_Material to process_.
(** * A Raft-replicated key-value store: the KV state machine and the
      log, compaction and replication helpers of the Raft server.

    The Go sources are embedded shallowly: every Go function becomes a Rocq
    function of the same name over explicit state.  A Go [int64] is a [Z]
    whose arithmetic is wrapped by [wrap64]; a Go map is a [gmap]; a nil
    pointer or nil channel is [None]; a function that can panic returns an
    [option] whose [None] is the panic; [log.Fatalf] is an outcome of the
    [exec] type. *)

From Stdlib Require Import ZArith Lia.
From stdpp Require Import base option list gmap strings fin_maps.

Local Open Scope Z_scope.

(** ** The Go run time *)

Module Go.

(** How a call that may end the process ends: it returns, the process exits
    through [log.Fatalf] (the state reached is kept), it panics (nil
    dereference, index or slice bound out of range), or the loop budget of
    the model ran out. *)
Inductive exec (A : Type) : Type :=
| Returned (a : A)
| Exited (a : A)
| Panicked
| OutOfFuel.
Arguments Returned {A} a.
Arguments Exited {A} a.
Arguments Panicked {A}.
Arguments OutOfFuel {A}.

Definition min_int64 : Z := - 2 ^ 63.
Definition max_int64 : Z := 2 ^ 63 - 1.

(** The values an [int64] variable holds. *)
Definition int64 (z : Z) : Prop := min_int64 <= z <= max_int64.

Definition int64b (z : Z) : bool := (min_int64 <=? z) && (z <=? max_int64).

(** Two's-complement wrap-around of [int64] arithmetic. *)
Definition wrap64 (z : Z) : Z := (z + 2 ^ 63) mod 2 ^ 64 - 2 ^ 63.

(** [s[i]] for an [int64] index: panics out of range. *)
Definition elem {A : Type} (s : list A) (i : Z) : option A :=
  if (0 <=? i) && (i <? Z.of_nat (length s)) then s !! Z.to_nat i else None.

(** [s[i:]] for an [int64] bound: panics unless [0 <= i <= len(s)]. *)
Definition slice_from {A : Type} (s : list A) (i : Z) : option (list A) :=
  if (0 <=? i) && (i <=? Z.of_nat (length s)) then Some (drop (Z.to_nat i) s)
  else None.

(** A channel is known by its identity; a nil channel is [None]. *)
Definition chan : Type := nat.

(** [time.Millisecond], in the nanoseconds of [time.Duration]. *)
Definition Millisecond : Z := 1000000.

(** [s[:j]] for an [int64] bound [j] with [0 <= j <= len(s)].  Go also
    accepts a bound up to the capacity of the slice, which then reaches into
    the backing array behind the slice; slices carry no capacity here, and
    [None] stands for that case as well as for the panic of a bound out of
    range.  The properties below use it within the length only. *)
Definition slice_to {A : Type} (s : list A) (j : Z) : option (list A) :=
  if (0 <=? j) && (j <=? Z.of_nat (length s)) then Some (take (Z.to_nat j) s)
  else None.

End Go.

Import Go.

(** ** Protocol buffer messages (pb/kv.proto) *)

Module pb.

(** [enum Op]: the generated Go type is [type Op int32] with one named
    constant per operation.  A proto3 enum is open: a decoded command may
    carry any [int32] as its operation, named or not. *)
Definition Op : Type := Z.

Definition Op_GET : Op := 0.
Definition Op_SET : Op := 1.
Definition Op_CLEAR : Op := 2.
Definition Op_CAS : Op := 3.
Definition Op_CONFIG_CHG : Op := 4.

Record Key : Type := mkKey { Key_key : string }.
Record Value : Type := mkValue { Value_value : string }.
Record KeyValue : Type := mkKeyValue { KeyValue_key : string; KeyValue_value : string }.
Record Servers : Type := mkServers { currList : string; newList : string }.

(** Message fields are pointers in the generated Go code: [None] is nil. *)
Record CASArg : Type := mkCASArg { CASArg_kv : option KeyValue; CASArg_value : option Value }.

(** The [oneof arg] of a command. *)
Inductive isCommand_Arg : Type :=
| Command_Get (get : option Key)
| Command_Set (set : option KeyValue)
| Command_Clear
| Command_Cas (cas : option CASArg)
| Command_Servers (servers : option Servers).

Record Command : Type := mkCommand { Operation : Op; Arg : option isCommand_Arg }.

Definition GetGet (c : Command) : option Key :=
  match Arg c with Some (Command_Get k) => k | _ => None end.
Definition GetSet (c : Command) : option KeyValue :=
  match Arg c with Some (Command_Set kv) => kv | _ => None end.
Definition GetCas (c : Command) : option CASArg :=
  match Arg c with Some (Command_Cas a) => a | _ => None end.

(** [Result{}] is [Result_blank]: its [oneof result] is unset. *)
Inductive Result : Type :=
| Result_blank
| Result_Redirect (server : string)
| Result_Kv (kv : KeyValue)
| Result_S
| Result_Failure (msg : string).

Record Entry : Type := mkEntry { Term : Z; Index : Z; Cmd : option Command }.

Record AppendEntriesArgs : Type := mkAppendEntriesArgs {
  AE_Term : Z;
  AE_LeaderID : string;
  AE_PrevLogIndex : Z;
  AE_PrevLogTerm : Z;
  AE_LeaderCommit : Z;
  AE_Entries : list Entry
}.

End pb.

Import pb.

(** ** The key-value state machine *)

Module kv.

(** The data sent over a channel to the state machine. *)
Record InputChannelType : Type := mkInput {
  command : Command;
  response : option chan
}.

(** The store; the input channel [C] of the Go struct takes no part in
    applying a command and is left out. *)
Record KVStore : Type := mkKVStore { store : gmap string string }.

(** [m[k]] on a Go map: the zero value for an absent key. *)
Definition map_get (m : gmap string string) (k : string) : string :=
  default EmptyString (m !! k).
Lemma get_calendar_events_bad_date_witness :
  get_calendar_events string (Return tt) "2025-07-01" example_next_day example_strptime
    (fun d => d +:+ "T00:00:00Z") (fun d => d +:+ "T23:59:59.999999Z")
    (fun _ _ => Raise (Exception "AssertionError" "the provider is not called"))
    (Some "next friday")
  = Return (PStr "An error occurred: time data 'next friday' does not match format '%Y-%m-%d'").
Proof.
  apply (get_calendar_events_bad_date string (Return tt) "2025-07-01" example_next_day
           example_strptime _ _ _ "next friday"
           (Exception "ValueError" "time data 'next friday' does not match format '%Y-%m-%d'")
           eq_refl).
  - discriminate.
  - discriminate.
  - reflexivity.
Defined.

Lemma event_entries_missing_summary (pre : list CalendarItem) :
  forall event post,
  returns (event_entries pre) ->
  is_Some (item_id event) ->
  item_summary event = None ->
  event_entries (pre ++ event :: post) = Raise (Exception "KeyError" "'summary'").
Proof.
  induction pre as [|p pre IH]; intros event post Hpre [i Hid] Hsummary; simpl.
  - unfold event_entry. by rewrite Hid, Hsummary.
  - destruct Hpre as [entries Hentries]. simpl in Hentries.
    destruct (event_entry p) as [entry|e]; [|discriminate]. simpl in *.
    destruct (event_entries pre) as [rest|e] eqn:Hrest; [|discriminate].
    rewrite IH; [done|by eexists|by eexists|done].
Qed.

(** X10: one event without a summary (an untitled event) turns the whole
    listing of the day into the text "An error occurred: 'summary'": the
    events before it are not reported either. *)
Theorem get_calendar_events_untitled_event
    (date : Type) (get_calendar_service : Outcome unit)
    (utcnow_date : date) (next_day : date -> date) (strptime : string -> Outcome date)
    (start_of_day_iso end_of_day_iso : date -> string)
    (events_list : string -> string -> Outcome (option (list CalendarItem)))
    (day : option string) (target : date)
    (pre post : list CalendarItem) (event : CalendarItem) :
  get_calendar_service = Return tt ->
  target_date date utcnow_date next_day strptime day = Return target ->
  events_list (start_of_day_iso target) (end_of_day_iso target)
  = Return (Some (pre ++ event :: post)%list) ->
  returns (event_entries pre) ->
  is_Some (item_id event) ->
  item_summary event = None ->
  get_calendar_events date get_calendar_service utcnow_date next_day strptime
    start_of_day_iso end_of_day_iso events_list day
  = Return (PStr "An error occurred: 'summary'").
Proof.
  intros Hs Htarget Hlist Hpre Hid Hsummary. unfold get_calendar_events.
  rewrite Hs. cbn [bind]. rewrite Htarget. cbn [bind]. rewrite Hlist. cbn [bind].
  change (default [] (Some (pre ++ event :: post)%list)) with (pre ++ event :: post)%list.
  rewrite (event_entries_missing_summary pre event post Hpre Hid Hsummary).
  destruct (pre ++ event :: post)%list eqn:Happ; [by destruct pre|done].
Qed.

Lemma get_calendar_events_untitled_event_witness :
  get_calendar_events string (Return tt) "2025-07-01" example_next_day example_strptime
    (fun d => d +:+ "T00:00:00Z") (fun d => d +:+ "T23:59:59.999999Z")
    untitled_day None
  = Return (PStr "An error occurred: 'summary'").
Proof.
  apply (get_calendar_events_untitled_event string (Return tt) "2025-07-01" example_next_day
           example_strptime (fun d => d +:+ "T00:00:00Z") (fun d => d +:+ "T23:59:59.999999Z")
           untitled_day None "2025-07-01"
           [ {| item_id := Some "e1"; item_summary := Some "Standup";
                item_start := Some {[ "dateTime" := "2025-07-01T09:00:00+05:30" ]} |} ]
           []
           {| item_id := Some "e2"; item_summary := None;
              item_start := Some {[ "date" := "2025-07-01" ]} |}
           eq_refl eq_refl eq_refl).
  - by eexists.
  - by eexists.
  - reflexivity.
Defined.

Lemma set_dateTime_other_keys field key value field' k :
  set_dateTime field key value = Return field' ->
  k <> "dateTime" ->
  (field' ≫= fun d => d !! k) = (field ≫= fun d => d !! k).
Proof.
  unfold set_dateTime. destruct (truthy value); [|by intros [= <-]].
  destruct field as [d|]; simpl; [|discriminate].
  intros [= <-] Hk. simpl. by rewrite lookup_insert_ne.
Qed.

(** X11: the event [update_calendar_event] sends back keeps what the call
    does not name: the id, the other keys of the event, every key of start
    and end other than "dateTime" (the time zone among them), and the summary
    when none or an empty one is given; with no argument given the event is
    sent back unchanged. *)
Theorem updated_event_preserves
    (event event' : EventResource) (summary start_time end_time : option string) :
  updated_event event summary start_time end_time = Return event' ->
  event_id event' = event_id event /\
  event_other event' = event_other event /\
  (forall k, k <> "dateTime" ->
     (event_start event' ≫= fun d => d !! k) = (event_start event ≫= fun d => d !! k) /\
     (event_end event' ≫= fun d => d !! k) = (event_end event ≫= fun d => d !! k)) /\
  (truthy summary = false -> event_summary event' = event_summary event) /\
  (truthy summary = false -> truthy start_time = false -> truthy end_time = false ->
   event' = event).
Proof.
  unfold updated_event. intros Hupd.
  destruct (set_dateTime (event_start event) "start" start_time) as [start'|e] eqn:Hstart;
    [|discriminate].
  destruct (set_dateTime (event_end event) "end" end_time) as [end'|e] eqn:Hend;
    [|discriminate].
  simpl in Hupd. injection Hupd as <-. simpl.
  split; [done|]. split; [done|]. split; [|split].
  - intros k Hk. split; by eapply set_dateTime_other_keys.
  - by intros ->.
  - intros Hsum Hst Hen. unfold set_dateTime in Hstart, Hend.
    rewrite Hst in Hstart. rewrite Hen in Hend. rewrite Hsum.
    injection Hstart as <-. injection Hend as <-. by destruct event.
Qed.

Lemma updated_event_preserves_witness :
  exists event',
    updated_event stored_event (Some "") (Some "2025-07-01T17:00:00") None = Return event' /\
    event_id event' = Some "e1" /\
    event_other event' = [("description", "Quarterly review")] /\
    (event_start event' ≫= fun d => d !! "timeZone") = Some "Asia/Kolkata" /\
    (event_start event' ≫= fun d => d !! "dateTime") = Some "2025-07-01T17:00:00" /\
    event_summary event' = Some "Project Discussion".
Proof.
  eexists. split; [reflexivity|].
  pose proof (updated_event_preserves stored_event _ (Some "") (Some "2025-07-01T17:00:00")
                None eq_refl) as (Hid & Hother & Hkeys & Hsum & _).
  split; [exact Hid|]. split; [exact Hother|].
  split; [exact (proj1 (Hkeys "timeZone" ltac:(discriminate)))|].
  split; [reflexivity|]. exact (Hsum eq_refl).
Defined.

(** X12: [update_calendar_event] asked for a new start time on an event that
    has no "start" raises a KeyError, which its handler for HttpError does
    not convert, before any update reaches the provider. *)
Theorem update_calendar_event_missing_start
    (get_calendar_service : Outcome unit)
    (events_get : string -> Outcome EventResource)
    (events_update : string -> EventResource -> Outcome (option string))
    (id : string) (summary start_time end_time : option string) (event : EventResource) :
  get_calendar_service = Return tt ->
  events_get id = Return event ->
  event_start event = None ->
  truthy start_time = true ->
  update_calendar_event get_calendar_service events_get events_update
    id summary start_time end_time
  = Raise (Exception "KeyError" "'start'").
Proof.
  intros Hs Hget Hstart Htime. unfold update_calendar_event.
  rewrite Hs. cbn [bind]. rewrite Hget. cbn [bind].
  unfold updated_event, set_dateTime. by rewrite Hstart, Htime.
Qed.

Lemma update_calendar_event_missing_start_witness :
  update_calendar_event (Return tt)
    (fun _ => Return {| event_id := Some "e9"; event_summary := Some "Draft";
                        event_start := None; event_end := None; event_other := [] |})
    (fun _ _ => Return (Some "https://calendar.example.com/e9"))
    "e9" None (Some "2025-07-01T17:00:00") None
  = Raise (Exception "KeyError" "'start'").
Proof.
  apply (update_calendar_event_missing_start (Return tt) _ _ "e9" None
           (Some "2025-07-01T17:00:00") None
           {| event_id := Some "e9"; event_summary := Some "Draft";
              event_start := None; event_end := None; event_other := [] |}
           eq_refl eq_refl eq_refl eq_refl).
Defined.

(** ** ContactAgent.py *)

(** X13: [get_contacts] raises in two cases only, and passes the exception on
    unchanged: the session cannot be obtained, or the listing call fails with
    an exception that is no HttpError. *)
Theorem get_contacts_raises_iff
    (str_lower : string -> string)
    (get_people_service : Outcome unit)
    (connections_list : Outcome (option (list Person)))
    (query : string) (e : exn) :
  get_contacts str_lower get_people_service connections_list query = Raise e <->
  get_people_service = Raise e \/
  (get_people_service = Return tt /\ connections_list = Raise e /\ is_HttpError e = false).
Proof.
  unfold get_contacts.
  destruct get_people_service as [[]|e1]; cbn [bind].
  - destruct connections_list as [connections|e2]; cbn [bind try_except_HttpError].
    + rewrite get_contacts_loop_filter. cbn [bind].
      split; [discriminate|]. intros [|(_ & ? & _)]; discriminate.
    + destruct (is_HttpError e2) eqn:Hhttp.
      * split; [discriminate|].
        intros [|(_ & [= ->] & Hfalse)]; [discriminate|congruence].
      * split.
        -- intros [= ->]. by right.
        -- by intros [|(_ & [= ->] & _)].
  - split.
    + intros [= ->]. by left.
    + intros [[= ->]|(? & _)]; [done|discriminate].
Qed.

Lemma contains_empty (t : string) : contains "" t = true.
Proof. by destruct t. Qed.

Lemma filter_matches_empty (str_lower : string -> string) (all_contacts : list Person) :
  str_lower "" = "" ->
  List.filter (person_matches str_lower (str_lower "")) all_contacts
  = List.filter has_names all_contacts.
Proof.
  intros Hempty. apply filter_ext. intros person. unfold person_matches, has_names.
  rewrite Hempty.
  destruct (default [] (names person)) as [|n ns]; [done|].
  simpl. by rewrite contains_empty.
Qed.

(** X14: with the empty query [get_contacts] returns the records of all the
    contacts that have a names entry, and never one of a contact without
    names; "No contacts found matching that query." is the answer when no
    contact has a name.  Of [str.lower] this uses that it leaves the empty
    text empty. *)
Theorem get_contacts_empty_query
    (str_lower : string -> string)
    (get_people_service : Outcome unit)
    (connections_list : Outcome (option (list Person)))
    (connections : option (list Person)) :
  str_lower "" = "" ->
  get_people_service = Return tt ->
  connections_list = Return connections ->
  get_contacts str_lower get_people_service connections_list ""
  = Return match List.filter has_names (default [] connections) with
           | [] => PStr "No contacts found matching that query."
           | found => PList (map record_of found)
           end.
Proof.
  intros Hempty Hs Hlist. unfold get_contacts.
  rewrite Hs, Hlist. cbn [bind try_except_HttpError].
  rewrite get_contacts_loop_filter, (filter_matches_empty _ _ Hempty). cbn [bind app].
  by destruct (List.filter has_names (default [] connections)).
Qed.

Lemma get_contacts_empty_query_witness :
  get_contacts lower (Return tt) address_book ""
  = Return (PList [PDict [("name", PStr "Jane Doe"); ("phones", PList []);
                          ("emails", PList [PStr "jane@example.com"])];
                   PDict [("name", PStr "Rahul Verma"); ("phones", PList [PStr "+911234567890"]);
                          ("emails", PList [])]]).
Proof.
  apply (get_contacts_empty_query lower (Return tt) address_book _ eq_refl eq_refl eq_refl).
Defined.

Lemma lower_ascii_idempotent (c : ascii) : lower_ascii (lower_ascii c) = lower_ascii c.
Proof. destruct c as [[] [] [] [] [] [] [] []]; reflexivity. Qed.

Lemma lower_idempotent (s : string) : lower (lower s) = lower s.
Proof.
  induction s as [|c s IH]; simpl; [done|]. by rewrite lower_ascii_idempotent, IH.
Qed.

_Problem requirements_.
Up to and including the line with "[option] whose [None]", output each line of the entries above exactly, starting from the first.

_Response area_.
(** * A Raft-replicated key-value store: the KV state machine and the
      log, compaction and replication helpers of the Raft server.

    The Go sources are embedded shallowly: every Go function becomes a Rocq
    function of the same name over explicit state.  A Go [int64] is a [Z]
    whose arithmetic is wrapped by [wrap64]; a Go map is a [gmap]; a nil
    pointer or nil channel is [None]; a function that can panic returns an
    [option] whose [None] is the panic; [log.Fatalf] is an outcome of the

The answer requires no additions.